**TASK GOAL:** Read the data below line by line and copy each one with "pyfloat" in it.

**RECORDS SUPPLIED:**
******

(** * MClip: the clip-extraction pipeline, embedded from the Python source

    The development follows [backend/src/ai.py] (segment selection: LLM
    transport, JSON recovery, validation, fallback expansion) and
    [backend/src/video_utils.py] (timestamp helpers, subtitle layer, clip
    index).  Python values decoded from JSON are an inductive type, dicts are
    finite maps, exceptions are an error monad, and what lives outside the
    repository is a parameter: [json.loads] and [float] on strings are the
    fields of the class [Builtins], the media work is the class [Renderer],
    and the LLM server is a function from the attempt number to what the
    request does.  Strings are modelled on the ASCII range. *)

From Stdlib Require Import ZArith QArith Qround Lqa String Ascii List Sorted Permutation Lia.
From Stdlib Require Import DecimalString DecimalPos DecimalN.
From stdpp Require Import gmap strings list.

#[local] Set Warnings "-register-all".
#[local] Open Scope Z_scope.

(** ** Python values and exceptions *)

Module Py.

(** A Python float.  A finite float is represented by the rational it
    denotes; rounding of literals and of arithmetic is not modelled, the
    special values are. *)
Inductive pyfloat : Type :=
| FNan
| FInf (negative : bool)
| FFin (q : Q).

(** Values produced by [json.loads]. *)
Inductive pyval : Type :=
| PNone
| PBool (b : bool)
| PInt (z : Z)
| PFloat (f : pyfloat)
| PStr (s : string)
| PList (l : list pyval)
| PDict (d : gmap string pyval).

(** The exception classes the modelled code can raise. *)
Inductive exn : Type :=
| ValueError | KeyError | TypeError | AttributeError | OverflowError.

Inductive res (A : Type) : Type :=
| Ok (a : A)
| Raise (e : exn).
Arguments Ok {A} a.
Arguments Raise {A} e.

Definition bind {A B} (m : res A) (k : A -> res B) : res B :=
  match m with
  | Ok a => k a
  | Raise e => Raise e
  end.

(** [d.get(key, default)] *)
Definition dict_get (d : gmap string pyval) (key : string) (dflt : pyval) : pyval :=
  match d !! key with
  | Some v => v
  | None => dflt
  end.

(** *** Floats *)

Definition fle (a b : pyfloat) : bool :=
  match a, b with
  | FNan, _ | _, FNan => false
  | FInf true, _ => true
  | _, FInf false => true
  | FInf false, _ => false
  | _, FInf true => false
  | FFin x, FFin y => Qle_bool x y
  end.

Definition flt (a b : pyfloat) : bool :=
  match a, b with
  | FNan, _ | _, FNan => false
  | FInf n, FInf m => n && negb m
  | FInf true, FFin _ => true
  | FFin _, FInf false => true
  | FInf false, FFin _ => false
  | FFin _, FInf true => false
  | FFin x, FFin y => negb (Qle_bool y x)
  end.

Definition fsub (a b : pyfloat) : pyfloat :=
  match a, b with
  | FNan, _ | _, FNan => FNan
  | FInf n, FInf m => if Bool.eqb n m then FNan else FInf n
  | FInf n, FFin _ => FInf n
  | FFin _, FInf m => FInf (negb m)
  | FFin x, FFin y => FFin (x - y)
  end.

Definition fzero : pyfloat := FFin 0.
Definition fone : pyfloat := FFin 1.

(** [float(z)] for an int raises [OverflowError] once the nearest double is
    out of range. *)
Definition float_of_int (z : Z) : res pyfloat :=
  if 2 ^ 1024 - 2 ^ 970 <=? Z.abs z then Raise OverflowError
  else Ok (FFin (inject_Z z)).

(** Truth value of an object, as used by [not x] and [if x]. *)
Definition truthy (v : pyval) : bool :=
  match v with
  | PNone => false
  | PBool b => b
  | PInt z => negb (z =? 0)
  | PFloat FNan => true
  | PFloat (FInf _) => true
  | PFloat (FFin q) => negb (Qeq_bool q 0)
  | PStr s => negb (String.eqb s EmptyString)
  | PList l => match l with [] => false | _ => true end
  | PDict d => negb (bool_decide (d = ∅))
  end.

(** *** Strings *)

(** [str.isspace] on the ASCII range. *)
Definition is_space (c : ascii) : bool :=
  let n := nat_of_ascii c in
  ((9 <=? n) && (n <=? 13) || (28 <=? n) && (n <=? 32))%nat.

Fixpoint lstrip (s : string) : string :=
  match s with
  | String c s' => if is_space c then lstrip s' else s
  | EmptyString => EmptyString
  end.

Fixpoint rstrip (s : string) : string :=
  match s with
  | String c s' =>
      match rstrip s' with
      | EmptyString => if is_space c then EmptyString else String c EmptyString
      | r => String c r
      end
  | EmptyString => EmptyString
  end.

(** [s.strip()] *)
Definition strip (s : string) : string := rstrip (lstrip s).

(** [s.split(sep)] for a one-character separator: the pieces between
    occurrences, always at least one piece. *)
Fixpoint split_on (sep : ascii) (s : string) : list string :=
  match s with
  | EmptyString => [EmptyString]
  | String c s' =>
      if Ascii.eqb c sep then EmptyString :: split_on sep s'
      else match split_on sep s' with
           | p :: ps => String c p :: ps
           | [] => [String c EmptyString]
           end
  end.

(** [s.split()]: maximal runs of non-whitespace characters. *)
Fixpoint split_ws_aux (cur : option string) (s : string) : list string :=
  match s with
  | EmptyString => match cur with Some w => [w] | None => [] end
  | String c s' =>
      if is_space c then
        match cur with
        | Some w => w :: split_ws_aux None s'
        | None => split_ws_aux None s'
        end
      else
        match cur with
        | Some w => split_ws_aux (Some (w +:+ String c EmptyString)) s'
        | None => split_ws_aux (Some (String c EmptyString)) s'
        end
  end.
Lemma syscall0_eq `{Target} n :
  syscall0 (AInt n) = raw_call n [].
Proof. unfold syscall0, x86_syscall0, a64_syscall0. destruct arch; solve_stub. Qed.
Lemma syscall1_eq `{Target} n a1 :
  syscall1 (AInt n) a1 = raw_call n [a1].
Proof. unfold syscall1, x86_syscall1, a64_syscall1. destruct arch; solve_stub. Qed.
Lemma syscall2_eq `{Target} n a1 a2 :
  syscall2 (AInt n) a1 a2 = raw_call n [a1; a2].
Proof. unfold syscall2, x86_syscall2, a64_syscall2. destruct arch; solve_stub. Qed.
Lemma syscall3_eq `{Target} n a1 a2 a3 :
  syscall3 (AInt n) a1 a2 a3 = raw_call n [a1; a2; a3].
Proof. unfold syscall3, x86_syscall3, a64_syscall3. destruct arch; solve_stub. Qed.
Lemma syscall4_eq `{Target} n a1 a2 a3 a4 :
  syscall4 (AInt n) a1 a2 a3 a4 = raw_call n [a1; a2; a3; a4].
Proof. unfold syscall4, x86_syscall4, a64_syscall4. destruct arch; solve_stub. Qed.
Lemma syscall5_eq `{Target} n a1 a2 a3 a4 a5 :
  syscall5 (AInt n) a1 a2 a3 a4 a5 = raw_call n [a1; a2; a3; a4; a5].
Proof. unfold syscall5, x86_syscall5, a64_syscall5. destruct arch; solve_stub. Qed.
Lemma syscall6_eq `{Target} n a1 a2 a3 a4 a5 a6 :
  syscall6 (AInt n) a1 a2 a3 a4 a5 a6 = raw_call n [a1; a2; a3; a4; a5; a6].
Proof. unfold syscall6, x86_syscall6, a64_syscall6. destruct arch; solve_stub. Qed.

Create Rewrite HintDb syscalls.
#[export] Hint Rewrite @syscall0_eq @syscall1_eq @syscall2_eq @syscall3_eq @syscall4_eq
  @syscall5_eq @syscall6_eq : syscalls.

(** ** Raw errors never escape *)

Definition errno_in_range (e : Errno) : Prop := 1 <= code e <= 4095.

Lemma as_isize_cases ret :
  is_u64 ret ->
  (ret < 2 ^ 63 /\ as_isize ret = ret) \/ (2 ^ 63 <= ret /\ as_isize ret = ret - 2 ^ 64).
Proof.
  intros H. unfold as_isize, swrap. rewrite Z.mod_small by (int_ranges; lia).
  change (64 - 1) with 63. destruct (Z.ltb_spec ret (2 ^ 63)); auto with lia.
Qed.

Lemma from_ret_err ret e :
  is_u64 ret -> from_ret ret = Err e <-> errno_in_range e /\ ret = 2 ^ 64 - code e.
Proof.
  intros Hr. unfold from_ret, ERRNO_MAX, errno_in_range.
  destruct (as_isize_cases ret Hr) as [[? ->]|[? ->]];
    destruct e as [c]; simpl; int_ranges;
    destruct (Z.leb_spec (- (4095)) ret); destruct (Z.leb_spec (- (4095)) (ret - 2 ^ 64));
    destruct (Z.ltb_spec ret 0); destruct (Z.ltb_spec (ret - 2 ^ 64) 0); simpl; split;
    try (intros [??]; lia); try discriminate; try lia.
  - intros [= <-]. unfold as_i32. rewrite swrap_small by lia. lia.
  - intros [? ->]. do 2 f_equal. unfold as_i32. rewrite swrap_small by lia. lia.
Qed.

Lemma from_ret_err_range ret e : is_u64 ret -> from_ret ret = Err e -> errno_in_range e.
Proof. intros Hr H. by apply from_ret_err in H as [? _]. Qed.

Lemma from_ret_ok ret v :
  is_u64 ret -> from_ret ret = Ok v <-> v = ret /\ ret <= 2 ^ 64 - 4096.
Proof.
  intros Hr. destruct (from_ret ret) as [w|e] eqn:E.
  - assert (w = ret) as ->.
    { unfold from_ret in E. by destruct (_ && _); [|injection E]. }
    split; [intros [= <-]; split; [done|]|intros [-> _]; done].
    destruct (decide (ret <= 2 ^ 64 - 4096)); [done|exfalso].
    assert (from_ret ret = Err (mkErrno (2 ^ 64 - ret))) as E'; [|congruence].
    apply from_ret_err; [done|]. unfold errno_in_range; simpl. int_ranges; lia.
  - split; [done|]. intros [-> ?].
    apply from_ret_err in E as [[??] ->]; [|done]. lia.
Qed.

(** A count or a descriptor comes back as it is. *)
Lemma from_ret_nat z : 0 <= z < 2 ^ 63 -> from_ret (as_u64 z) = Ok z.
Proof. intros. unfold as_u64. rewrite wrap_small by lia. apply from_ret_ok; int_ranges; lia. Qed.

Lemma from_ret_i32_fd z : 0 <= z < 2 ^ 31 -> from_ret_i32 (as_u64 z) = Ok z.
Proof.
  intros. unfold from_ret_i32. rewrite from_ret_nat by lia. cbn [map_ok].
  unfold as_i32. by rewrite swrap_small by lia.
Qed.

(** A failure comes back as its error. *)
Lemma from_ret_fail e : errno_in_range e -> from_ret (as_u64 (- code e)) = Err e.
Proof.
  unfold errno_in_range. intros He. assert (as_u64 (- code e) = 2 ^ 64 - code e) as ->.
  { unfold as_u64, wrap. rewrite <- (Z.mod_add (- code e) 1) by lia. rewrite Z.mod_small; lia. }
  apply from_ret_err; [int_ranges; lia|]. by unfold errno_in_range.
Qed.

******

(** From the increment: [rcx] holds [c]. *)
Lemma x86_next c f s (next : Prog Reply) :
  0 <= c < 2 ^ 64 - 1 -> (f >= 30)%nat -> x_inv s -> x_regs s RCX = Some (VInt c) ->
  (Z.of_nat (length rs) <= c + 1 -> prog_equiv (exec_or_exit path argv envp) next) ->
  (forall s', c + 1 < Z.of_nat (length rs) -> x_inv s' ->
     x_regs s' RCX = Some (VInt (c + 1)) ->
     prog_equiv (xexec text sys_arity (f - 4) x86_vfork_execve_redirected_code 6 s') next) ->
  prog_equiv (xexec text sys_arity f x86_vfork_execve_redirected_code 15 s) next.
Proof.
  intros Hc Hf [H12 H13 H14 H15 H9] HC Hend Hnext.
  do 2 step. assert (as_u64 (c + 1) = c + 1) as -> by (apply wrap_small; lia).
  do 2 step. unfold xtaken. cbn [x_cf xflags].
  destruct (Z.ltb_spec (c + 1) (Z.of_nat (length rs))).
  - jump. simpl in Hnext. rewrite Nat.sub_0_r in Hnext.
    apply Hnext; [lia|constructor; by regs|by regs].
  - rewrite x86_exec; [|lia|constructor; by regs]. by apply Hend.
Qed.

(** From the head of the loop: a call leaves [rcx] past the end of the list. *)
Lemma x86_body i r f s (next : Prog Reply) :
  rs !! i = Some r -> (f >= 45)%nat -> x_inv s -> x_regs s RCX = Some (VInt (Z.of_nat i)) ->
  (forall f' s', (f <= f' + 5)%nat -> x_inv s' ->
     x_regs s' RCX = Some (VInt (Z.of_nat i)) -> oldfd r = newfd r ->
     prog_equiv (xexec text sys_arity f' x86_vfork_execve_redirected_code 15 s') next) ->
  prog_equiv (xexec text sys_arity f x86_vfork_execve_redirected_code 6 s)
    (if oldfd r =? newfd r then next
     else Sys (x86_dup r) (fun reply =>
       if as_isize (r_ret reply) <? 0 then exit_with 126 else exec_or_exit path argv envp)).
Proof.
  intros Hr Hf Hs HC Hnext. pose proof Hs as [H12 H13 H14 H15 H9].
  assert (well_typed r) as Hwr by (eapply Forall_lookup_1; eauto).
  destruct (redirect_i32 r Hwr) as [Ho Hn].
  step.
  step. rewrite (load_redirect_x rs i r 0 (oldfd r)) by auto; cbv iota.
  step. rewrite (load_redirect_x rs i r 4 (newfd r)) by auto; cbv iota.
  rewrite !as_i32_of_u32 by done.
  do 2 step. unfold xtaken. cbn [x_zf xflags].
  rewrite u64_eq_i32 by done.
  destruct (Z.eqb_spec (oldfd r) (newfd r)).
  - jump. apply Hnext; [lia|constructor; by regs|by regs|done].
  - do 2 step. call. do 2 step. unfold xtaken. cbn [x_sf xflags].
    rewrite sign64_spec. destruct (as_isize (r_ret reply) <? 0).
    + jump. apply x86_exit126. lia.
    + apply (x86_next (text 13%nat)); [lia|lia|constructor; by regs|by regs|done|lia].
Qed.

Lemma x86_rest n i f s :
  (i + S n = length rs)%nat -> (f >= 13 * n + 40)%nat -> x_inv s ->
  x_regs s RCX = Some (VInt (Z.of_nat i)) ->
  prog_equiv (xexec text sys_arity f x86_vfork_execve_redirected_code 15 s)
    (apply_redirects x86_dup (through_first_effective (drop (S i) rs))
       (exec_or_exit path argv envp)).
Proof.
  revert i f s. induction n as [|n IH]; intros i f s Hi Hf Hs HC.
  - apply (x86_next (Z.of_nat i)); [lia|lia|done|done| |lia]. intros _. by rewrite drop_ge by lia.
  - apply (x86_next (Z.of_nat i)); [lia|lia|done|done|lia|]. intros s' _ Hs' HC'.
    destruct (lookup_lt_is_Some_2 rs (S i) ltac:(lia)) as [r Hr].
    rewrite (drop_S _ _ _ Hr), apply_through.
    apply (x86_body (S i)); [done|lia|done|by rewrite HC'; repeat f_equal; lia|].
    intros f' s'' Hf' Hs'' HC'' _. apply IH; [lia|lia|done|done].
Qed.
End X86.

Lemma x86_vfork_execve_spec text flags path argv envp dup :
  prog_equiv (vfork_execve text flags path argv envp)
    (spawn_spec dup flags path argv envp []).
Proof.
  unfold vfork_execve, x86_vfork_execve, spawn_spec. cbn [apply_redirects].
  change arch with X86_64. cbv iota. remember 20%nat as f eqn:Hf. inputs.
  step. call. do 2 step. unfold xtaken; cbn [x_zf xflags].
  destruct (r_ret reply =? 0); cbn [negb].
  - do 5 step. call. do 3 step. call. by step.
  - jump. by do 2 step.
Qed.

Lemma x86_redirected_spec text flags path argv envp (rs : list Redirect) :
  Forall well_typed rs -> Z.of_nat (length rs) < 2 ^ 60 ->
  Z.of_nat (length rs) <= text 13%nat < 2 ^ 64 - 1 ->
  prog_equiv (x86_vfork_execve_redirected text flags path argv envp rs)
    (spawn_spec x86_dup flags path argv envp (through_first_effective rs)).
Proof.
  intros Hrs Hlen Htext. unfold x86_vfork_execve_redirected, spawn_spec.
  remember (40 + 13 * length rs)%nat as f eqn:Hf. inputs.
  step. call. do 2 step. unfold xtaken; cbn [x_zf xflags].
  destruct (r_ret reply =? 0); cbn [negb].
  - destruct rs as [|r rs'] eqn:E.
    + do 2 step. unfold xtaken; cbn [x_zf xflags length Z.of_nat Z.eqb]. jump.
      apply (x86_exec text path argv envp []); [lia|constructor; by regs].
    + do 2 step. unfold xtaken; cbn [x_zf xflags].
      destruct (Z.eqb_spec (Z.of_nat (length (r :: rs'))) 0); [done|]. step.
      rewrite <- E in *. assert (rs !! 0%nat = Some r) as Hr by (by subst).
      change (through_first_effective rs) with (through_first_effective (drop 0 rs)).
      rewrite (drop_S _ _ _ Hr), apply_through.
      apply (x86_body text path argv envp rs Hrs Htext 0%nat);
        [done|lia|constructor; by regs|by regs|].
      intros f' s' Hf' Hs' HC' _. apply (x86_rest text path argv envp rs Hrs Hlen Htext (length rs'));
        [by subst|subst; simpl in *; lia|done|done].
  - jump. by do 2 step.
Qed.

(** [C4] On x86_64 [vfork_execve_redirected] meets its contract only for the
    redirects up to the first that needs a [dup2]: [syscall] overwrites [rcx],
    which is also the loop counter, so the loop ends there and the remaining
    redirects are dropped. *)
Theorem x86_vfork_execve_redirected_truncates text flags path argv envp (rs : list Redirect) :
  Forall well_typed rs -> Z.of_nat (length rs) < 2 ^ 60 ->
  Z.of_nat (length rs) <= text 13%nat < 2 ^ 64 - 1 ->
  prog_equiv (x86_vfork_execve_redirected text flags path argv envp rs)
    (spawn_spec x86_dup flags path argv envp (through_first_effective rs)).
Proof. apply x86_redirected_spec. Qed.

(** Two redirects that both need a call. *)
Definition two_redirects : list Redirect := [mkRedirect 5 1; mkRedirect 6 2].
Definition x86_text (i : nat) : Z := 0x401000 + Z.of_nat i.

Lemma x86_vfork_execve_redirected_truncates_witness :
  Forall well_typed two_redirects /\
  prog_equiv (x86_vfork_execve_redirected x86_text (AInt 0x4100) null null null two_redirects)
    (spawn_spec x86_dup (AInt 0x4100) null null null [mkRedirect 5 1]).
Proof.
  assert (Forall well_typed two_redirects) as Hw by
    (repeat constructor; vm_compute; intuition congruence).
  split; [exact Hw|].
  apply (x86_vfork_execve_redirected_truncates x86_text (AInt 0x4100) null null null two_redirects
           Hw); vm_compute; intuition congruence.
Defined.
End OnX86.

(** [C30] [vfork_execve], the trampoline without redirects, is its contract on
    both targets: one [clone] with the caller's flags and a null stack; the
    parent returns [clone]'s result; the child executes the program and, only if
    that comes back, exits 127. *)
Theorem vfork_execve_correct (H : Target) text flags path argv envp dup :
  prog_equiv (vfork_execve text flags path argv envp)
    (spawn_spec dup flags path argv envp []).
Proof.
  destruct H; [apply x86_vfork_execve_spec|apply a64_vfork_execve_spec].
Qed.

******

**EXPECTED ANSWER:**
Inductive pyfloat : Type :=
| PFloat (f : pyfloat)
Definition fle (a b : pyfloat) : bool :=
Definition flt (a b : pyfloat) : bool :=
Definition fsub (a b : pyfloat) : pyfloat :=
Definition fzero : pyfloat := FFin 0.
Definition fone : pyfloat := FFin 1.
Definition float_of_int (z : Z) : res pyfloat :=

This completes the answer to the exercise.